LLMs in social services: How does chatbot accuracy affect human accuracy?
High-accuracy AI suggestions improved human performance, but incorrect answers caused a two-thirds drop in accuracy on easy questions.
A new study from researchers at Stanford and Cornell, led by Jennah Gosciak, investigates a critical real-world question: how do AI chatbot suggestions affect the accuracy of human experts? The team focused on social service caseworkers who navigate complex programs like SNAP (food stamps). They built a rigorous 770-question benchmark of difficult, realistic eligibility scenarios and conducted a randomized experiment with caseworkers from Los Angeles nonprofits.
Caseworkers without AI assistance had a baseline accuracy of 49%. When provided with high-quality chatbot suggestions (96-100% accurate), their performance soared by 27 percentage points. However, the study uncovered a major risk: incorrect AI suggestions caused a dramatic two-thirds reduction in caseworker accuracy on questions the control group handled well. The research also identified an 'AI underreliance plateau,' where human performance levels off despite further improvements in AI accuracy, highlighting that perfect AI doesn't guarantee perfect human-AI team outcomes.

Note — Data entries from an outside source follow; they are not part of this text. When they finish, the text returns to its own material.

(* ===== verification/DLoopSpec.v ===== *)
(** * Who owns what among the workers of the dispatcher

    The invariant of the worker threads gives every descriptor one of four roles (armed
    in the kernel, waiting in [fired], held by one worker, closed) and every
    structure one of three (in [loop.conns], in the free list, held by one
    worker); a lemma about steps that change only what the worker holds
    carries it through the code. *)

From S2P Require Import Prelude DConn DConnSpec DLoop.
Import DConn DConnProofs DLoop.

Module DLoopProofs.

(** ** Driving a connection keeps its descriptor *)

Section Descriptor.
Context (k : nat -> choice) (m : nat -> bool) (reg : nat -> option (list (list Z))).

(** Unfold a computation that succeeded into its branches. *)
Ltac branches := repeat (opt_inv || case_match); simplify_eq; cbn; try congruence.

Lemma conn_shrink_sfd c w c' w' : conn_shrink m c w = Some (c', w') -> sfd c' = sfd c.
Proof. unfold conn_shrink. intros H. branches. Qed.

Lemma conn_set_state_sfd c st w c' w' : conn_set_state m c st w = Some (c', w') -> sfd c' = sfd c.
Proof. unfold conn_set_state. intros H. branches. by eapply conn_shrink_sfd. Qed.

Ltac keeps :=
  branches;
  repeat match goal with
  | H : conn_set_state _ _ _ _ = Some _ |- _ => apply conn_set_state_sfd in H
  end; cbn in *; try congruence.

Lemma out_string_sfd c str w c' w' : out_string m c str w = Some (c', w') -> sfd c' = sfd c.
Proof. unfold out_string. intros H. keeps. Qed.

Lemma process_command_sfd c cmd w c' w' : process_command m reg c cmd w = Some (c', w') -> sfd c' = sfd c.
Proof.
  unfold process_command, porcess_get_msgserver, getLazyMsgServer. intros H. branches;
    repeat match goal with
    | H : out_string _ _ _ _ = Some _ |- _ => apply out_string_sfd in H
    end; cbn in *; congruence.
Qed.

Lemma try_read_command_sfd c w r c' w' : try_read_command m reg c w = Some (r, c', w') -> sfd c' = sfd c.
Proof.
  unfold try_read_command. intros H. branches;
    match goal with
    | H : process_command _ _ _ _ _ = Some _ |- _ => apply process_command_sfd in H
    end; cbn in *; congruence.
Qed.

Lemma read_loop_sfd fuel c g w r c' w' : read_loop k m fuel c g w = Some (r, c', w') -> sfd c' = sfd c.
Proof.
  revert c g w. induction fuel as [|fuel IH]; intros c g w; cbn [read_loop]; [done|].
  set (again := fun c w => read_loop k m fuel c 1 w).
  assert (forall c w, receive k m again g c w = Some (r, c', w') -> sfd c' = sfd c) as Hr.
  { intros c1 w1. unfold receive. intros H. keeps. by apply IH in H. }
  clearbody again. intros H. branches; try (apply Hr in H; cbn in *; congruence).
  match goal with
  | H : out_string _ _ _ _ = Some _ |- _ => apply out_string_sfd in H
  end; cbn in *; congruence.
Qed.

Lemma try_read_network_sfd c w r c' w' : try_read_network k m c w = Some (r, c', w') -> sfd c' = sfd c.
Proof.
  unfold try_read_network. intros H. apply obind_Some in H as (c1 & H1 & ->%read_loop_sfd).
  branches.
Qed.

Lemma drive_read_sfd c w r c' w' : drive_read k m reg c w = Some (r, c', w') -> sfd c' = sfd c.
Proof.
  unfold drive_read. intros H. apply obind_Some in H as ([[g c1] w1] & <-%try_read_command_sfd & H).
  case_match; [by opt_inv|]. apply obind_Some in H as ([[g2 c2] w2] & <-%try_read_network_sfd & H).
  case_match; by opt_inv.
Qed.

Lemma transmit_sfd c w r c' w' : transmit k m c w = Some (r, c', w') -> sfd c' = sfd c.
Proof. unfold transmit. intros H. keeps. Qed.

Lemma drive_transmit_sfd c w r c' w' : drive_transmit k m c w = Some (r, c', w') -> sfd c' = sfd c.
Proof.
  unfold drive_transmit. intros H. opt_inv. destruct x as [[g c1] w1].
  match goal with
  | H : transmit _ _ _ _ = Some _ |- _ => apply transmit_sfd in H as E
  end. rewrite <- E. clear E. keeps.
Qed.

Lemma drive_step_sfd c w r c' w' : drive_step k m reg c w = Some (r, c', w') -> sfd c' = sfd c.
Proof.
  unfold drive_step. destruct (state c); try done; intros H.
  - by eapply drive_read_sfd.
  - unfold drive_write in H. case_match; [|by eapply drive_transmit_sfd]. opt_inv.
    destruct x as [[g o] w1]. case_match; [keeps|]. by apply drive_transmit_sfd in H.
  - unfold drive_swallow in H. keeps.
  - by opt_inv.
  - by eapply drive_transmit_sfd.
Qed.

End Descriptor.
(** ** Ownership *)

(** The descriptors waiting in [fired]. *)
Definition waiting (s : sys) : list Z := take (Z.to_nat (nready (loop s))) (fired (loop s)).

(** The descriptors and structures a worker holds. *)
Definition pc_fds (p : pc) : list Z :=
  match p with
  | Driving fd _ | Rearming fd _ | RearmPoll fd _ | Closing fd _ | ClosePoll fd _ | CloseFile fd _ => [fd]
  | Accepted fd _ sfd | NewConn fd _ sfd | Rejecting fd _ sfd
  | NewEvent fd _ sfd _ | NewPoll fd _ sfd _ | NewFailed fd _ sfd _ => [fd; sfd]
  | _ => []
  end.

Definition pc_addrs (p : pc) : list nat :=
  match p with
  | Driving _ c | Rearming _ c | RearmPoll _ c | Closing _ c | ClosePoll _ c | CloseFile _ c
  | Accepted _ c _ | NewConn _ c _ | Rejecting _ c _ | CloseFree c => [c]
  | NewEvent _ c _ n | NewPoll _ c _ n | NewFailed _ c _ n => [c; n]
  | _ => []
  end.

Definition leads (p : pc) : bool :=
  match p with Leading | Polling | Taking => true | _ => false end.

(** A structure whose buffers are intact. *)
Definition kept (cn : conn) : Prop := sizes_ok cn /\ rd_ok (rd cn).

Definition registry_up (so : sock) : Prop := forall n, is_Some (s_registry so n).

(** A connection between two iterations of its machine. *)
Definition client_ok (cn : conn) (so : sock) : Prop :=
  (exists p, live (s_registry so) (s_in so) cn (s_net so) p) \/ shut (s_registry so) (s_in so) cn (s_net so).

(** The client has been told nothing but replies to what it sent. *)
Definition sock_ok (so : sock) : Prop :=
  registry_up so /\ tx (s_net so) `prefix_of` serve (s_registry so) 0 [] (s_in so).

(** Nothing was read from or sent to the socket. *)
Definition virgin (so : sock) : Prop :=
  tx (s_net so) = [] /\ asked (s_net so) = 0%nat /\ rx (s_net so) = s_in so /\ zlen (s_in so) < 2 ^ 30.

Definition conn_fine (f : option file) (fd : Z) (cn : conn) : Prop :=
  sfd cn = fd /\
  match f with
  | None => False
  | Some Listener => state cn = conn_listening /\ kept cn
  | Some (Client so) => client_ok cn so
  end.

(** The descriptor [fd] is open and [c] is its connection. *)
Definition owned (s : sys) (fd : Z) (c : nat) : Prop :=
  0 <= fd < AE_SETSIZE /\
  exists cn, heap (mem s) !! c = Some cn /\ conn_fine (files (kernel s) !! fd) fd cn.

Definition unused (s : sys) (fd : Z) : Prop :=
  0 <= fd /\ conns (loop s) !! fd = None /\
  exists so, files (kernel s) !! fd = Some (Client so) /\ virgin so.

(** The structure [n] was prepared for [fd] and is in no list. *)
Definition prepared (s : sys) (fd : Z) (n : nat) : Prop :=
  0 <= fd /\ conns (loop s) !! fd = None /\
  exists cn, heap (mem s) !! n = Some cn /\ conn_fine (files (kernel s) !! fd) fd cn /\ state cn = conn_read.

(** What a worker relies on. *)
Definition pc_ok (s : sys) (p : pc) : Prop :=
  match p with
  | AtLoop | Leading | Finished => True
  | Polling => nready (loop s) = 0
  | Taking => 0 < nready (loop s)
  | Driving fd c | Rearming fd c | RearmPoll fd c => owned s fd c /\ conns (loop s) !! fd = Some c
  | Accepted fd c sfd | NewConn fd c sfd => owned s fd c /\ conns (loop s) !! fd = Some c /\ unused s sfd
  | Rejecting fd c sfd => owned s fd c /\ conns (loop s) !! fd = Some c /\
      conns (loop s) !! sfd = None /\ is_Some (files (kernel s) !! sfd)
  | NewEvent fd c sfd n | NewFailed fd c sfd n =>
      owned s fd c /\ conns (loop s) !! fd = Some c /\ prepared s sfd n
  | NewPoll fd c sfd n => fd <> sfd /\
      owned s fd c /\ conns (loop s) !! fd = Some c /\ owned s sfd n /\ conns (loop s) !! sfd = Some n /\
      (exists cn, heap (mem s) !! n = Some cn /\ state cn = conn_read)
  | Closing fd c => owned s fd c /\ (conns (loop s) !! fd = Some c \/ conns (loop s) !! fd = None)
  | ClosePoll fd c | CloseFile fd c => owned s fd c /\ conns (loop s) !! fd = None
  | CloseFree c => exists cn, heap (mem s) !! c = Some cn /\ sfd cn = -1 /\ kept cn
  end.

Record inv (s : sys) : Prop := {
  inv_conns : forall fd c, conns (loop s) !! fd = Some c -> (c ∉ freeconns (mem s)) /\ owned s fd c;
  inv_free : NoDup (freeconns (mem s));
  inv_kept : forall c, c ∈ freeconns (mem s) -> exists cn, heap (mem s) !! c = Some cn /\ kept cn;
  inv_ready : 0 <= nready (loop s) <= zlen (fired (loop s));
  inv_waiting : NoDup (waiting s);
  inv_fired : forall fd, fd ∈ waiting s -> is_Some (conns (loop s) !! fd) /\ armed (kernel s) !! fd <> Some true;
  inv_armed : forall fd, armed (kernel s) !! fd = Some true -> is_Some (conns (loop s) !! fd);
  inv_pc : forall t p, threads s !! t = Some p -> pc_ok s p;
  inv_held : forall t p fd, threads s !! t = Some p -> fd ∈ pc_fds p ->
    (fd ∉ waiting s) /\ armed (kernel s) !! fd <> Some true;
  inv_loose : forall t p c, threads s !! t = Some p -> c ∈ pc_addrs p -> c ∉ freeconns (mem s);
  inv_fds : forall t1 t2 p1 p2 fd, threads s !! t1 = Some p1 -> threads s !! t2 = Some p2 ->
    fd ∈ pc_fds p1 -> fd ∈ pc_fds p2 -> t1 = t2;
  inv_addrs : forall t1 t2 p1 p2 c, threads s !! t1 = Some p1 -> threads s !! t2 = Some p2 ->
    c ∈ pc_addrs p1 -> c ∈ pc_addrs p2 -> t1 = t2;
  inv_leader : forall t p, threads s !! t = Some p -> leads p = bool_decide (leader (loop s) = Some t);
  inv_holder : forall t, leader (loop s) = Some t -> is_Some (threads s !! t);
  inv_socks : forall fd so, files (kernel s) !! fd = Some (Client so) -> sock_ok so;
  inv_bugs : bugs s = 0%nat
}.

(** A held descriptor is open, and the table knows its structure only under
    that descriptor. *)
Lemma pc_open s p fd : pc_ok s p -> fd ∈ pc_fds p -> is_Some (files (kernel s) !! fd).
Proof.
  assert (forall fd c, owned s fd c -> is_Some (files (kernel s) !! fd)) as Ho.
  { intros f c (_ & cn & _ & _ & H). by destruct (files _ !! f). }
  assert (forall fd, unused s fd -> is_Some (files (kernel s) !! fd)) as Hu.
  { intros f (_ & _ & so & -> & _). done. }
  assert (forall fd n, prepared s fd n -> is_Some (files (kernel s) !! fd)) as Hp.
  { intros f n (_ & _ & cn & _ & (_ & H) & _). by destruct (files _ !! f). }
  destruct p; cbn; intros H; rewrite ?elem_of_cons; intros Hin; try by apply not_elem_of_nil in Hin.
  all: destruct_and?; destruct_or?; subst; eauto; by apply not_elem_of_nil in Hin.
Qed.

(** The structure of a descriptor names it. *)
Lemma owned_sfd s fd fd' c : owned s fd c -> owned s fd' c -> fd = fd'.
Proof. intros (_ & cn & Hc & <- & _) (_ & cn' & Hc' & <- & _). congruence. Qed.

This work moves beyond standard AI benchmarks to measure the combined system of 'human-in-the-loop.' The findings have immediate implications for deploying LLMs in high-stakes domains like healthcare, legal aid, and government services, where an AI's error can directly amplify human error. The study underscores that evaluating AI tools requires testing them with their intended users in realistic scenarios.

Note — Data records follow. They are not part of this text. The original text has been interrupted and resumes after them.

Lemma in_from_index {A : Type} (f : nat -> Reaction -> list A) (i : nat)
    (rs : list Reaction) (x : A) :
  In x (from_index f i rs)
  <-> exists j r, rs !! j = Some r /\ In x (f (i + j)%nat r).
Proof.
  revert i. induction rs as [|r rest IH]; intros i; simpl.
  - split; [contradiction | intros (j & r & H & _); discriminate].
  - rewrite in_app_iff, IH. split.
    + intros [Hx | (j & r' & Hj & Hx)].
      * exists 0%nat, r. rewrite Nat.add_0_r. split; [reflexivity | exact Hx].
      * exists (S j), r'. rewrite Nat.add_succ_r. split; assumption.
    + intros (j & r' & Hj & Hx). destruct j as [|j]; simpl in Hj.
      * inversion Hj; subst. rewrite Nat.add_0_r in Hx. left. exact Hx.
      * right. exists j, r'. rewrite Nat.add_succ_r in Hx. split; assumption.
Qed.

Lemma rates_slot_range (nr i : nat) (rs : list Reaction) (s : nat) :
  In s (map (fun x => fst (snd x)) (from_index (expected_rates nr) i rs)) ->
  (i <= s < i + length rs)%nat \/ (i + nr <= s < i + length rs + nr)%nat.
Proof.
  rewrite in_map_iff. intros (x & <- & Hx).
  apply in_from_index in Hx as (j & r & Hj & Hx).
  apply lookup_lt_Some in Hj. unfold expected_rates in Hx.
  destruct Hx as [<-|Hx]; simpl; [lia |].
  destruct (isReversible r && negb (same_selector r)); simpl in Hx.
  - destruct Hx as [<-|[]]; simpl. lia.
  - contradiction.
Qed.

Lemma rates_slots_NoDup (nr i : nat) (rs : list Reaction) :
  (i + length rs <= nr)%nat ->
  List.NoDup
    (map (fun x => fst (snd x)) (from_index (expected_rates nr) i rs)).
Proof.
  revert i. induction rs as [|r rest IH]; intros i Hlen; simpl in *.
  - constructor.
  - assert (Hrest : forall s,
      In s (map (fun x => fst (snd x))
              (from_index (expected_rates nr) (S i) rest)) ->
      s <> i /\ s <> (i + nr)%nat).
    { intros s Hs. apply rates_slot_range in Hs. lia. }
    constructor.
    + rewrite map_app, in_app_iff. intros [Hin|Hin].
      * destruct (isReversible r && negb (same_selector r)); simpl in Hin.
        -- destruct Hin as [Heq|[]]. lia.
        -- contradiction.
      * apply Hrest in Hin. lia.
    + rewrite map_app.
      destruct (isReversible r && negb (same_selector r)); simpl.
      * constructor; [| apply IH; lia].
        intros Hin. apply Hrest in Hin. lia.
      * apply IH. lia.
Qed.

Lemma reacs_slot_range (i : nat) (rs : list Reaction) (s : nat) :
  In s (map (fun x => fst (snd x)) (from_index expected_reacs i rs)) ->
  (i <= s < i + length rs)%nat.
Proof.
  rewrite in_map_iff. intros (x & <- & Hx).
  apply in_from_index in Hx as (j & r & Hj & Hx).
  apply lookup_lt_Some in Hj. unfold expected_reacs in Hx.
  destruct (isReversible r); simpl in Hx; [| contradiction].
  destruct Hx as [<-|[]]; simpl. lia.
Qed.

Lemma reacs_slots_NoDup (i : nat) (rs : list Reaction) :
  List.NoDup (map (fun x => fst (snd x)) (from_index expected_reacs i rs)).
Proof.
  revert i. induction rs as [|r rest IH]; intros i; simpl.
  - constructor.
  - rewrite map_app. unfold expected_reacs at 1.
    destruct (isReversible r); simpl; [| apply IH].
    constructor; [| apply IH].
    intros Hin. apply reacs_slot_range in Hin. lia.
Qed.

Lemma copy_range (i : nat) (rs : list Reaction) (x : nat) :
  In x (from_index expected_copy i rs) -> (i <= x < i + length rs)%nat.
Proof.
  intros Hx. apply in_from_index in Hx as (j & r & Hj & Hx).
  apply lookup_lt_Some in Hj. unfold expected_copy in Hx.
  destruct (isReversible r && same_selector r); simpl in Hx; [| contradiction].
  destruct Hx as [<-|[]]. lia.
Qed.

Lemma in_expected_copy (rs : list Reaction) (i : nat) (r : Reaction) :
  rs !! i = Some r ->
  In i (from_index expected_copy 0 rs)
  <-> isReversible r = true /\ same_selector r = true.
Proof.
  intros Hi. rewrite in_from_index. split.
  - intros (j & r' & Hj & Hx). simpl in Hx. unfold expected_copy in Hx.
    destruct (isReversible r') eqn:Hrev, (same_selector r') eqn:Hsame;
      simpl in Hx; try contradiction.
    destruct Hx as [<-|[]]. rewrite Hi in Hj. inversion Hj; subst.
    split; assumption.
  - intros [Hrev Hsame]. exists i, r. split; [exact Hi |].
    unfold expected_copy. rewrite Hrev, Hsame. left. reflexivity.
Qed.

Lemma in_expected_forward (rs : list Reaction) (i : nat) (r : Reaction) :
  rs !! i = Some r ->
  In (group_type (ForwardGroup (type r)) r, (i, rateLaw r))
     (from_index (expected_rates (length rs)) 0 rs).
Proof.
  intros Hi. apply in_from_index. exists i, r. split; [exact Hi |].
  left. reflexivity.
Qed.

Lemma in_expected_reverse (rs : list Reaction) (i : nat) (r : Reaction) :
  rs !! i = Some r -> isReversible r = true -> same_selector r = false ->
  In (group_type (ReverseGroup (type r)) r,
      ((length rs + i)%nat, rateLaw r))
     (from_index (expected_rates (length rs)) 0 rs).
Proof.
  intros Hi Hrev Hsame. apply in_from_index. exists i, r.
  split; [exact Hi |]. right. rewrite Hrev, Hsame. simpl. left.
  rewrite (Nat.add_comm (length rs) i). reflexivity.
Qed.

Lemma reverse_slot_in (rs : list Reaction) (i : nat) (r : Reaction) :
  rs !! i = Some r ->
  In (length rs + i)%nat
     (map (fun x => fst (snd x))
        (from_index (expected_rates (length rs)) 0 rs)) ->
  isReversible r = true /\ same_selector r = false.
Proof.
  intros Hi. rewrite in_map_iff. intros (x & Hslot & Hx).
  apply in_from_index in Hx as (j & r' & Hj & Hx).
  pose proof (lookup_lt_Some _ _ _ Hj) as Hlt. simpl in Hx.
  unfold expected_rates in Hx. destruct Hx as [<-|Hx]; simpl in Hslot.
  - lia.
  - destruct (isReversible r') eqn:Hrev, (same_selector r') eqn:Hsame;
      simpl in Hx; try contradiction.
    destruct Hx as [<-|[]]. simpl in Hslot.
    assert (j = i) by lia. subst j. rewrite Hi in Hj. inversion Hj; subst.
    split; assumption.
Qed.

- High-accuracy AI (96-100%) boosted caseworker performance by 27 percentage points from a 49% baseline.
- Incorrect AI suggestions caused a two-thirds reduction in human accuracy on easy questions.
- Researchers identified an 'AI underreliance plateau' where human performance stops improving despite better AI.
Why It Matters
For deploying AI in critical services, the quality of suggestions is paramount, as bad AI can be worse than no AI at all.